Les rendements sont toujours le plafond du rebond du prix de l’argent
La caractéristique industrielle de l’argent ne le met pas à l’abri de la fixation par les taux d’intérêt. En juin, la Fed a maintenu la fourchette cible des taux des fonds fédéraux entre 3,50% et 3,75%, en insistant sur le fait que l’inflation reste supérieure à l’objectif de 2% et que l’activité économique continue de croître à un rythme soutenu. Un tel positionnement politique signifie que le marché aura du mal à relancer rapidement des opérations de détente monétaire, et les attributs financiers de l’argent continuent d’être influencés par les taux réels et l’
Actuellement, le rendement des obligations américaines à 10 ans se situe autour de 4,47%, et celui à 2 ans reste supérieur à 4%, la courbe des taux continue de peser sur les métaux précieux.
Le point clé des données ISM n’est pas leur force mais leur détérioration éventuelle
Le marché surveille ce soir les données ISM américaines du secteur manufacturier, non pas parce qu’un chiffre mensuel pourrait déterminer la trajectoire de l’argent, mais parce qu’il pourra influencer le repositionnement par les traders de l’attribut industriel de l’argent. Si les données ne font que refluer modérément de 54,0 vers la prévision du marché, cela signifie simplement un ralentissement de la dynamique d’expansion plutôt qu’une rupture de la demande. Pour l’argent, un ralentissement et une fin de l’expansion sont deux scénarios d’évaluation totalement différents.
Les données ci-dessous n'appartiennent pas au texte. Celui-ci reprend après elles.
(* ===== verification/RemovalAlone.v ===== *)
(** * RemovalAlone: a beat and a pass of the GC, with nobody else about

    Loops over pairs, over listings and over stamps, each turn a request by name, come to one function
    of each object ([settle]), and that function to a table ([ruled]) in words of its own; and the GC
    takes exactly what is due. *)

From stdpp Require Import sorting.
From S2P Require Import Prelude Text Names Prog Cluster Controller Removal ClusterInv RemovalRules ControllerRules.
Local Open Scope string_scope.
Local Open Scope Z_scope.

(** * A region whose requests are answered *)

Section machine.
(** Each task's pod and clock, what the others do when it is their turn, and whether deletes are on. *)
Variable pod : nat -> string.
Variable clk : nat -> Z.
Variable others : nat -> World -> World.
Variable on : bool.

Definition all_of (k : kind) (w : World) : list object :=
  remove_dups (base.filter (fun x => objs w !! (k, name (metadata x)) = Some x) (snd <$> map_to_list (objs w))).

Definition on_object {A} (k : kind) (n : string) (w : World) (f : object -> kube A * World) : kube A * World :=
  match objs w !! (k, n) with Some x => f x | None => (KApi 404 "not found", w) end.
Definition put_lease (t : nat) (s : option LeaseSpec) (w : World) : kube Lease * World :=
  let l := mkLease (revision w) s in
  (KOk l, note (Wrote t (s ≫= holder_identity) (s ≫= lease_transitions)) (set_lease l w)).

(** One request; [odd]: it is not answered, and not done. *)
Definition mstep (odd : bool) (t : nat) X (e : KE X) (w : World) : option (X * World) :=
  match e in KE X return option (X * World) with
  | KList k => Some (if odd then (KFail "timeout", w) else let l := all_of k w in (KOk l, note (Listed t k l) w))
  | KPatch k n p => Some (if odd then (KFail "timeout", w) else on_object k n w (fun x => (KOk (), stored k x (patched p x) w)))
  | KApply k n a => Some (if odd then (KFail "timeout", w) else
      on_object k n w (fun x => (KOk (), note (Marked t k x a) (stored k x (with_meta (apply_meta a) x) w))))
  | KDelete k n u rv => Some (if odd then (KFail "timeout", w) else on_object k n w (fun x =>
      if bool_decide (uid (metadata x) = u /\ resource_version (metadata x) = rv)
      then (KOk (), note (Deleted t k x) (set_objs (delete (k, n) (objs w)) w)) else (KApi 409 "conflict", w)))
  | KDropPolicy _ _ => Some (KOk (), w)
  | KDropSecret _ _ => Some (KOk (), w)
  | KGetLease => Some (if odd then (KFail "timeout", w) else (KOk (lease w), note (Saw t (lease w)) w))
  | KReplaceLease l => Some (match lease w with
      | Some cur => if (lease_rv cur =? lease_rv l)%nat then put_lease t (lease_spec l) w else (KApi 409 "conflict", w)
      | None => (KApi 404 "not found", w)
      end)
  | KCreateLease s => Some (match lease w with None => put_lease t (Some s) w | Some _ => (KApi 409 "exists", w) end)
  | KGetBeat => Some (if odd then (KFail "timeout", w) else (KOk (beat w), note (SawBeat t (beat w)) w))
  | KApplyBeat s => Some (KOk (), note (Beat t s) (set_beat (mkLease (revision w) (Some s)) w))
  | KSwitch => Some (KOk (Some (Some on)), w)
  | DMembership te u => Some (if odd then (inr "unreadable", w) else let j := roster w (u, te) in (inl j, note (Told t (u, te) j) w))
  | DOwnerKind _ => Some (inl Person, w)
  | DSuperadmin u => Some (inl false, note (Super t u false) w)
  | DRole u te => Some (Some RAdmin, note (Ranked t u te (Some RAdmin)) w)
  | Now => Some (clk t, note (Clocked t (clk t)) w)
  | LoadEpoch => let e := epoch_of w (pod t) in Some (e, note (Loaded t e) w)
  | SwapEpoch e => Some (epoch_of w (pod t), set_epoch (pod t) e w)
  | LoadDeletes => Some (on, w)
  | ForgetVerdict _ _ => Some ((), w)
  | Audit _ _ _ => Some ((), w)
  | Others => Some ((), others t w)
  end.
Ce qui importe le plus, c’est la structure de ces sous-indices. Si les nouvelles commandes restent en expansion, cela signifie que les dépenses d’investissement des entreprises et le réapprovisionnement en aval ont encore une base ; si l’indice de production reste supérieur à 50, cela montre que l’utilisation industrielle ne marque pas de ralentissement net ; si l’indice des prix reste élevé, cela limitera l’espace d’ajustement des politiques, maintenant une pression sur le prix de l’argent via les taux. L’argent n’est pas actuellement un simple pari sur la croissance ni uniquement sur une baisse des taux, mais il cherche un nouveau point d’équilibre entre « résilience de la demande industrielle » et « pression des taux élevés ».
La demande structurelle persiste, mais la logique photovoltaïque a été redéfinie
À moyen et long terme, l’argent ne peut se détacher du récit industriel. Les institutions sectorielles prévoient qu’en 2026, la demande totale mondiale d’argent restera pratiquement stable, la demande industrielle pourrait baisser de 2%, autour de 650 millions d’onces, principalement sous l’effet du remplacement et de la réduction argentique dans le solaire ; néanmoins, les data centers, la technologie liée à l’IA, l’automobile et d’autres applications électriques continueront à soutenir certaines composantes industrielles.
Cela signifie que la logique structurelle de l’argent ne disparaît pas, mais qu’elle évolue d’un soutien principalement photovoltaïque vers un appui multidimensionnel des scénarios industriels. Sur le plan des transactions, il faut distinguer « expansion d’utilisation à long terme » et « pression sur les prix à court terme ». Si les coûts de financement restent élevés, le récit industriel à long terme n’est pas prêt à se traduire immédiatement en tendance des prix ; mais si le secteur manufacturier poursuit une expansion modérée, l’argent par rapport à l’or pourrait conserver une meilleure flexibilité cyclique.